Views / Science Says

Great Barrier Grief: Australia's treasure is dying

To put it glibly, one day this could be a real snorkelling attraction: The Ghost Town Tour.

Coral bleaching happens when the algae coral depend on die, fall off or degrade.

Coral bleaching happens when the algae coral depend on die, fall off or degrade.

Two-thirds of Australia’s teeming Great Barrier Reef could die thanks to coral bleaching. To put it glibly, one day this could be a real snorkelling attraction: The Ghost Town Tour. In every direction, as far as the eye can see, swimmers explore a vast white ossuary where a coral reef once teemed with life. This isn’t the only reef facing such a bleak fate. Here’s why.

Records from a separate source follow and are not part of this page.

(** * The storefront client: session, remote store client and cart cache

    A shallow embedding of the Angular client of the capstone storefront:
    [AuthService] (session state), [ApiService] (remote store client),
    [CartService] (cart state cache) and the view components that issue
    commands through them.

    The client is single threaded and event driven.  A command runs to
    completion; an HTTP exchange is split in two: the request is sent
    when the observable is subscribed, and the subscriber's [next] or
    [error] handler runs later, when the response is delivered.  The
    embedding keeps the requests in flight in the state together with the
    subscriber that waits for them, and logs every observable effect
    (requests, emissions, notifications, navigation, console output) in a
    trace. *)

From Stdlib Require Import ZArith QArith List Lia DecimalString.
From stdpp Require Import gmap strings.

Open Scope Z_scope.

(** ** Data model (api.service.ts, auth.service.ts)

    [number] fields that hold counts and identifiers are integers;
    [number] fields that hold money are rationals. *)

Inductive Role := RoleAdmin | RoleUser.

Definition role_string (r : Role) : string :=
  match r with RoleAdmin => "admin" | RoleUser => "user" end.

Module User.
Record t := mk {
  id : string;
  username : string;
  role : Role;
  token : option string
}.
End User.

Module Product.
Record t := mk {
  id : Z;
  name : string;
  description : string;
  price : Q;
  stock : Z;
  category : string;
  image_url : string
}.
End Product.
Lemma getProfileClaims_fetch url headers c w :
  profileURL c = Some url → requestHeaders c = Some headers →
  getProfileClaims c w =
    (match respond w (length (issued w)) (profileRequest url headers c) with
     | (_, Some err) =>
         (None, Some (fmt_Errorf "error making request to profile URL: %v" [ArgError err]))
     | (claims, None) => (claims, None)
     end,
     after_request (profileRequest url headers c) w).
Proof.
  intros Hu Hh. unfold getProfileClaims, requests_Do. rewrite Hu, Hh.
  unfold after_request, profileRequest. simpl.
  by destruct (respond w _ _) as [claims [err|]].
Qed.

(** Every lookup has one of the effects of [lookup_effect]. *)
Lemma GetClaim_effect claim c w :
  lookup_effect c w (GetClaim claim c w).1.2 (GetClaim claim c w).2.
Proof.
  destruct (decide (claim = "")) as [->|Hne]; [constructor|].
  destruct (tokenClaims c !! claim) as [v|] eqn:Htok.
  { rewrite (GetClaim_token _ v) by done. constructor. }
  destruct (profileClaims c) as [m|] eqn:Hpc.
  { rewrite (GetClaim_populated _ m) by done. constructor. }
  rewrite GetClaim_unpopulated by done.
  destruct (profileURL c) as [url|] eqn:Hu; [destruct (requestHeaders c) as [h|] eqn:Hh|].
  - rewrite (getProfileClaims_fetch url h) by done. simpl.
    destruct (respond w _ _) as [claims [err|]] eqn:Hr; simpl.
    + by eapply effect_failed.
    + by eapply effect_fetched.
  - rewrite getProfileClaims_skip by auto. simpl. apply effect_skip; auto.
  - rewrite getProfileClaims_skip by auto. simpl. apply effect_skip; auto.
Qed.

Section LookupEffects.
Context {lib : GoLib}.

Lemma GetClaimInto_state claim dst c w :
  (GetClaimInto claim dst c w).1.2 = (GetClaim claim c w).1.2 ∧
  (GetClaimInto claim dst c w).2 = (GetClaim claim c w).2.
Proof.
  unfold GetClaimInto.
  destruct (GetClaim claim c w) as [[[[v []] [err|]] c'] w']; simpl; try done.
  by destruct (coerceClaim v dst) as [d [e|]].
Qed.

Lemma GetClaimInto_effect claim dst c w :
  lookup_effect c w (GetClaimInto claim dst c w).1.2 (GetClaimInto claim dst c w).2.
Proof.
  destruct (GetClaimInto_state claim dst c w) as [-> ->]. apply GetClaim_effect.
Qed.

Lemma step_effect k c w :
  lookup_effect c w (step k c w).1 (step k c w).2.
Proof.
  destruct k as [claim|claim dst]; simpl.
  - pose proof (GetClaim_effect claim c w) as H.
    by destruct (GetClaim claim c w) as [[r c'] w'].
  - pose proof (GetClaimInto_effect claim dst c w) as H.
    by destruct (GetClaimInto claim dst c w) as [[[r d] c'] w'].
Qed.
End LookupEffects.

(** ** Sequences of lookups *)

Lemma lookup_effect_populated c w c' w' :
  lookup_effect c w c' w' → is_Some (profileClaims c) → c' = c ∧ w' = w.
Proof.
  intros [] [m Hm]; [done|congruence..].
Qed.

Lemma populating_failed req claims err : populating (req, (claims, Some err)) = false.
Proof. by destruct claims. Qed.

Section Sequences.
Context {lib : GoLib}.

Lemma run_populated calls c w :
  is_Some (profileClaims c) → run calls c w = (c, w).
Proof.
  intros Hpop. induction calls as [|k rest IH]; [done|]. simpl.
  pose proof (step_effect k c w) as He.
  destruct (step k c w) as [c1 w1]. simpl in He.
  by destruct (lookup_effect_populated _ _ _ _ He Hpop) as [-> ->].
Qed.

(** Over a run, the requests issued extend the log, at most one of them
    populating, and none at all from a populated extractor. *)
Lemma run_requests calls c w :
  ∃ new, issued (run calls c w).2 = issued w ++ new
         ∧ respond (run calls c w).2 = respond w
         ∧ (length (filter (λ x, populating x = true) new) ≤ 1)%nat
         ∧ (is_Some (profileClaims c) → new = []).
Proof.
  revert c w. induction calls as [|k rest IH]; intros c w; simpl.
  { exists []. rewrite app_nil_r. repeat split; simpl; auto. }
  pose proof (step_effect k c w) as He.
  destruct (step k c w) as [c1 w1]. simpl in He.
  destruct He as [|Hnil Hskip|url headers claims err Hnil Hu Hh Hr
                  |url headers claims Hnil Hu Hh Hr].
  - apply IH.
  - rewrite run_populated by (simpl; eauto). exists []. rewrite app_nil_r.
    repeat split; simpl; auto.
  - destruct (IH c (after_request (profileRequest url headers c) w))
      as (new & Hnew & Hresp & Hcount & _).
    eexists (_ :: new). rewrite Hnew, Hresp. simpl. rewrite <- app_assoc. simpl.
    split; [reflexivity|]. split; [done|]. split.
    + rewrite Hr, filter_cons_False; [done|]. by rewrite populating_failed.
    + intros [m Hm]. congruence.
  - destruct (IH (set_profileClaims c claims)
                (after_request (profileRequest url headers c) w))
      as (new & Hnew & Hresp & Hcount & Hpop).
    eexists (_ :: new). rewrite Hnew, Hresp. simpl. rewrite <- app_assoc. simpl.
    split; [reflexivity|]. split; [done|]. split.
    + rewrite Hr. destruct claims as [m|].
      * rewrite Hpop by (simpl; eauto). rewrite filter_cons.
        destruct (decide _); simpl; lia.
      * by rewrite filter_cons_False.
    + intros [m Hm]. congruence.
Qed.
End Sequences.

Lemma lookup_effect_frame c w c' w' :
  lookup_effect c w c' w' → only_profileClaims_written c w c' w'.
Proof.
  unfold only_profileClaims_written.
  intros [|Hnil Hskip|url headers claims err Hnil Hu Hh Hr|url headers claims Hnil Hu Hh Hr];
    simpl; repeat split; auto.
  - right. split; [done|]. by rewrite getProfileClaims_skip.
  - right. split; [done|]. rewrite (getProfileClaims_fetch url headers) by done.
    by rewrite Hr.
Qed.

Lemma lookup_effect_skips c w c' w' :
  lookup_effect c w c' w' → skips_profile c → skips_profile c' ∧ w' = w.
Proof.
  unfold skips_profile.
  intros [|Hnil Hskip|url headers claims err Hnil Hu Hh Hr|url headers claims Hnil Hu Hh Hr]
    [Hs Hp]; simpl; auto.
  - destruct Hs; congruence.
  - destruct Hs; congruence.
Qed.

Lemma GetClaim_skips claim c w :
  skips_profile c → tokenClaims c !! claim = None →
  (GetClaim claim c w).1.1 = (VNil, false, None).
Proof.
  intros [Hs Hp] Hmiss.
  destruct (decide (claim = "")) as [->|Hne]; [done|].
  destruct Hp as [Hp|Hp].
  - rewrite GetClaim_unpopulated, getProfileClaims_skip by done. simpl.
    by rewrite lookup_empty.
  - rewrite (GetClaim_populated _ ∅) by done. by rewrite lookup_empty.
Qed.

Section SequencesFrame.
Context {lib : GoLib}.

Lemma run_skips calls c w :
  skips_profile c →
  skips_profile (run calls c w).1 ∧ (run calls c w).2 = w
  ∧ tokenClaims (run calls c w).1 = tokenClaims c.
Proof.
  revert c w. induction calls as [|k rest IH]; intros c w Hs; [done|]. simpl.
  pose proof (step_effect k c w) as He.
  destruct (step k c w) as [c1 w1]. simpl in He.
  destruct (lookup_effect_skips _ _ _ _ He Hs) as [Hs1 ->].
  destruct (IH c1 w Hs1) as (? & ? & ->).
  by destruct (lookup_effect_frame _ _ _ _ He) as (_ & _ & _ & -> & _).
Qed.

Lemma GetClaimInto_dst claim dst c w :
  (GetClaimInto claim dst c w).1.1.2 = dst ∨
  (GetClaimInto claim dst c w).1.1.1 = (true, None) ∧
  ∃ v, (GetClaim claim c w).1.1 = (v, true, None) ∧
       coerceClaim v dst = ((GetClaimInto claim dst c w).1.1.2, None).
Proof.
  unfold GetClaimInto.
  destruct (GetClaim claim c w) as [[[[v []] [err|]] c'] w']; simpl; auto.
  destruct (coerceClaim v dst) as [d [e|]] eqn:Hco; simpl.
  - left. destruct dst; simpl in Hco; repeat case_match; by simplify_eq.
  - right. eauto.
Qed.
End SequencesFrame.

(* ================================================================== *)
(** * The claims of the specification *)

(** C9. [GetClaim] with the empty claim name returns [(nil, false, nil)]
    whatever the token claims and the profile claims are, and leaves the
    extractor and the network as they were: neither claim set is read and
    no profile request is issued. *)
Theorem GetClaim_empty_claim_name_is_noop (c : claimExtractor) (w : World) :
  GetClaim "" c w = ((VNil, false, None), c, w).
Proof. apply GetClaim_empty_name. Qed.

(** C2, as the code has it. For every non-empty claim name present in the
    token claims, [GetClaim] returns the token value with [found = true]
    and no error, whatever the profile claims hold, and leaves the extractor
    and the network untouched: the profile is neither read nor fetched. *)
Theorem token_claim_wins (claim : string) (value : any) (c : claimExtractor) (w : World) :
  claim ≠ "" → tokenClaims c !! claim = Some value →
  GetClaim claim c w = ((value, true, None), c, w).
Proof. apply GetClaim_token. Qed.

Lemma token_claim_wins_witness :
  GetClaim "sub" (set_profileClaims exampleExtractor (Some {[ "sub" := VString "other" ]}))
    unreachable
  = ((VString "u1", true, None),
     set_profileClaims exampleExtractor (Some {[ "sub" := VString "other" ]}), unreachable).
Proof. apply token_claim_wins; [discriminate|reflexivity]. Defined.
Lemma run_execute n st w :
  let o := run_agent n "execute_approved" st w in
  staged 3 (steps o)
  /\ ends_well 1 n o
  /\ (has_response st -> failure o = None -> has_response (final_state o))
  /\ (is_pending st -> failure o = None -> is_pending (final_state o)).
Proof.
  destruct n as [|n]; [out_of_budget|].
  intros o. subst o. rewrite (agent_step h _ _ _ _ _ (nodes_execute h)).
  unfold next. change (edges (workflow h) !! "execute_approved")
    with (Some (Fixed END : Edge object)).
  destruct (executeApproved_cases st w) as [(p & -> & Hresp & Hpend)|(e & ->)];
    cbn [after_step stop steps failure final_state].
  - split; [apply staged_cons; [reflexivity|apply staged_nil]|].
    split; [right; now left|].
    split; [intros Hst _; now apply has_response_merged|].
    intros Hst _. now apply is_pending_merged.
  - split; [apply staged_cons; [reflexivity|apply staged_nil]|].
    split; [right; right; eauto|].
    split; intros _; discriminate.
Qed.

Lemma run_rejection n st w :
  let o := run_agent n "handle_rejection" st w in
  staged 3 (steps o)
  /\ ((failure o = Some StepBudgetExceededError /\ n = 0%nat) \/ failure o = None)
  /\ (failure o = None -> has_response (final_state o))
  /\ (is_pending st -> failure o = None -> is_pending (final_state o)).
Proof.
  destruct n as [|n]; [out_of_budget|].
  intros o. subst o. rewrite (agent_step h _ _ _ _ _ (nodes_rejection h)).
  unfold next. change (edges (workflow h) !! "handle_rejection")
    with (Some (Fixed END : Edge object)).
  destruct (handleRejection_returns st w) as (p & -> & Hresp & Hpend).
  cbn [after_step stop steps failure final_state].
  split; [apply staged_cons; [reflexivity|apply staged_nil]|].
  split; [now right|].
  split; [intros _; now apply responds_merged|].
  intros Hst _. apply is_pending_merged; auto.
Qed.

Lemma routeAfterReview_cases st :
  routeAfterReview st = "execute_approved" \/ routeAfterReview st = "handle_rejection"
  \/ routeAfterReview st = "end".
Proof.
  unfold routeAfterReview.
  repeat match goal with |- context [if ?c then _ else _] => destruct c end; auto.
Qed.
(** * The [APIList] model of [models/api_list.py]

    A shallow embedding of the SQLAlchemy model class [APIList]: the column
    declarations with their defaults (evaluated when the class body runs),
    the constructor [__init__], and the two class methods [get_by_api_key]
    and [create_api_entry], over an explicit model of the Python process
    (environment, clock, object heap) and of the persistence session. *)

From Stdlib Require Import Ascii.
From stdpp Require Import base numbers strings list gmap.

(** ** Python values *)

(** The values that occur as attributes and keyword arguments of the model:
    [None], integers, strings and datetimes (seconds on the UTC time line).
    A string is given by the bytes of its UTF-8 encoding. *)
Inductive PyVal : Type :=
  | VNone
  | VInt (n : Z)
  | VStr (s : string)
  | VTime (t : Z).

#[global] Instance PyVal_eq_dec : EqDecision PyVal.
Proof. solve_decision. Defined.

(** Truth value of an object, as tested by [or]. *)
Definition truthy (v : PyVal) : bool :=
  match v with
  | VNone => false
  | VInt n => negb (n =? 0)%Z
  | VStr s => negb (String.eqb s "")
  | VTime _ => true
  end.

(** An optional argument whose default is [None]. *)
Definition opt_int (o : option Z) : PyVal :=
  match o with Some n => VInt n | None => VNone end.

Definition opt_str (o : option string) : PyVal :=
  match o with Some s => VStr s | None => VNone end.

(** ** Characters *)

Definition bytes_of (s : string) : list N :=
  N_of_ascii <$> String.list_ascii_of_string s.

(** The string with the given bytes. *)
Definition string_of_bytes (bs : list N) : string :=
  String.string_of_list_ascii (ascii_of_N <$> bs).

Definition is_continuation (b : N) : bool := (128 <=? b)%N && (b <? 192)%N.

(** The code points of a byte sequence read as UTF-8; [None] stands for a
    byte that begins no well-formed sequence (overlong forms, surrogates
    and values above 10FFFF are not well formed). *)
Fixpoint utf8_decode (bs : list N) : list (option N) :=
  match bs with
  | [] => []
  | b :: rest =>
      if (b <? 128)%N then Some b :: utf8_decode rest
      else
        let bad := None :: utf8_decode rest in
        match rest with
        | c1 :: rest1 =>
            if negb (is_continuation c1) then bad
            else if (192 <=? b)%N && (b <? 224)%N then
              let cp := ((b - 192) * 64 + (c1 - 128))%N in
              if (128 <=? cp)%N then Some cp :: utf8_decode rest1 else bad
            else
              match rest1 with
              | c2 :: rest2 =>
                  if negb (is_continuation c2) then bad
                  else if (224 <=? b)%N && (b <? 240)%N then
                    let cp := ((b - 224) * 4096 + (c1 - 128) * 64 + (c2 - 128))%N in
                    if (2048 <=? cp)%N && negb ((55296 <=? cp)%N && (cp <? 57344)%N)
                    then Some cp :: utf8_decode rest2 else bad
                  else
                    match rest2 with
                    | c3 :: rest3 =>
                        if negb (is_continuation c3) then bad
                        else if (240 <=? b)%N && (b <? 248)%N then
                          let cp := ((b - 240) * 262144 + (c1 - 128) * 4096
                                     + (c2 - 128) * 64 + (c3 - 128))%N in
                          if (65536 <=? cp)%N && (cp <? 1114112)%N
                          then Some cp :: utf8_decode rest3 else bad
                        else bad
                    | [] => bad
                    end
              | [] => bad
              end
        | [] => bad
        end
  end.

(** The white space of [str.isspace] above the ASCII range. *)
Definition unicode_spaces : list N :=
  [133; 160; 5760; 8192; 8193; 8194; 8195; 8196; 8197; 8198; 8199; 8200;
   8201; 8202; 8232; 8233; 8239; 8287; 12288]%N.

(** The decimal digits above the ASCII range (Unicode 14.0): the code point
    of each digit zero; the digits one to nine follow it. *)
Definition unicode_zeros : list N :=
  [1632; 1776; 1984; 2406; 2534; 2662; 2790; 2918; 3046; 3174; 3302; 3430;
   3558; 3664; 3792; 3872; 4160; 4240; 6112; 6160; 6470; 6608; 6784; 6800;
   6992; 7088; 7232; 7248; 42528; 43216; 43264; 43472; 43504; 43600; 44016;
   65296; 66720; 68912; 69734; 69872; 69942; 70096; 70384; 70736; 70864;
   71248; 71360; 71472; 71904; 72016; 72784; 73040; 73120; 92768; 92864;
   93008; 120782; 120792; 120802; 120812; 120822; 123200; 123632; 125264;
   130032]%N.

Definition unicode_decimal (cp : N) : option N :=
  (λ z, (cp - z)%N) <$> List.find (λ z, (z <=? cp)%N && (cp <? z + 10)%N) unicode_zeros.

(** ** [int(str)]

    The conversion of the interpreter (CPython 3.11).  A string with a
    character outside ASCII is first rewritten: its white space becomes a
    space, its decimal digits become ASCII digits and any other character
    above the ASCII range a question mark.  The result is read in base 10:
    ASCII white space around it is dropped, one sign is allowed, single
    underscores may separate digits, and more than 4300 digits are
    refused. *)

Definition to_ascii (c : option N) : N :=
  match c with
  | None => 63
  | Some cp =>
      if (cp <? 127)%N then cp
      else if bool_decide (cp ∈ unicode_spaces) then 32
      else match unicode_decimal cp with
           | Some d => (48 + d)%N
           | None => 63
           end
  end.

Definition transform (bs : list N) : list N :=
  if forallb (λ b, (b <? 128)%N) bs then bs
  else to_ascii <$> utf8_decode bs.

Definition is_space (c : N) : bool :=
  ((9 <=? c)%N && (c <=? 13)%N) || (c =? 32)%N.

Definition digit_of (c : N) : option Z :=
  if (48 <=? c)%N && (c <=? 57)%N then Some (Z.of_N c - 48)%Z else None.

Fixpoint lstrip (cs : list N) : list N :=
  match cs with
  | c :: cs' => if is_space c then lstrip cs' else cs
  | [] => []
  end.

Definition strip (cs : list N) : list N :=
  reverse (lstrip (reverse (lstrip cs))).

(** [after_digit] tells whether the previous character was a digit: an
    underscore is accepted only there, and the literal must not end on one;
    [count] is the number of digits read. *)
Fixpoint int_digits (acc : Z) (count : nat) (after_digit : bool) (cs : list N)
  : option Z :=
  match cs with
  | [] => if after_digit && (count <=? 4300) then Some acc else None
  | c :: cs' =>
      match digit_of c with
      | Some d => int_digits (10 * acc + d)%Z (S count) true cs'
      | None =>
          if (c =? 95)%N && after_digit then int_digits acc count false cs'
          else None
      end
  end.

Definition py_int (s : string) : option Z :=
  match strip (transform (bytes_of s)) with
  | c :: cs =>
      if (c =? 45)%N then Z.opp <$> int_digits 0 0 false cs
      else if (c =? 43)%N then int_digits 0 0 false cs
      else int_digits 0 0 false (c :: cs)
  | [] => None
  end.

(** ** Exceptions *)

(** The constraint a rejected INSERT violates. *)
Inductive Violation : Type :=
  | NotNullViolation (column : string)
  | PrimaryKeyViolation
  | UniqueViolation (column : string)
  | ForeignKeyViolation (column : string).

Stony corals have hard, white skeletons of calcium carbonate that form the basis of reefs. They’re covered in friendly, pigment-rich algae called zooxanthellae, which give coral their brilliant colours and serve as a major food source. When algae fall off or die or their pigments degrade, that’s bleaching. It’s fatal within a few months.  

Why does it happen?

Change in temperature: Warming water due to climate change is the leading cause. A cold shock can have the same effect.

Ocean acidity: Excess carbon dioxide in the air dissolves in the ocean, forming carbonic acid. Too much of it hurts corals.   

Changing tides: Exposure to air causes bleaching.

Too much sun: If it’s too hot outside, algae pigments degrade and produce toxic chemicals.  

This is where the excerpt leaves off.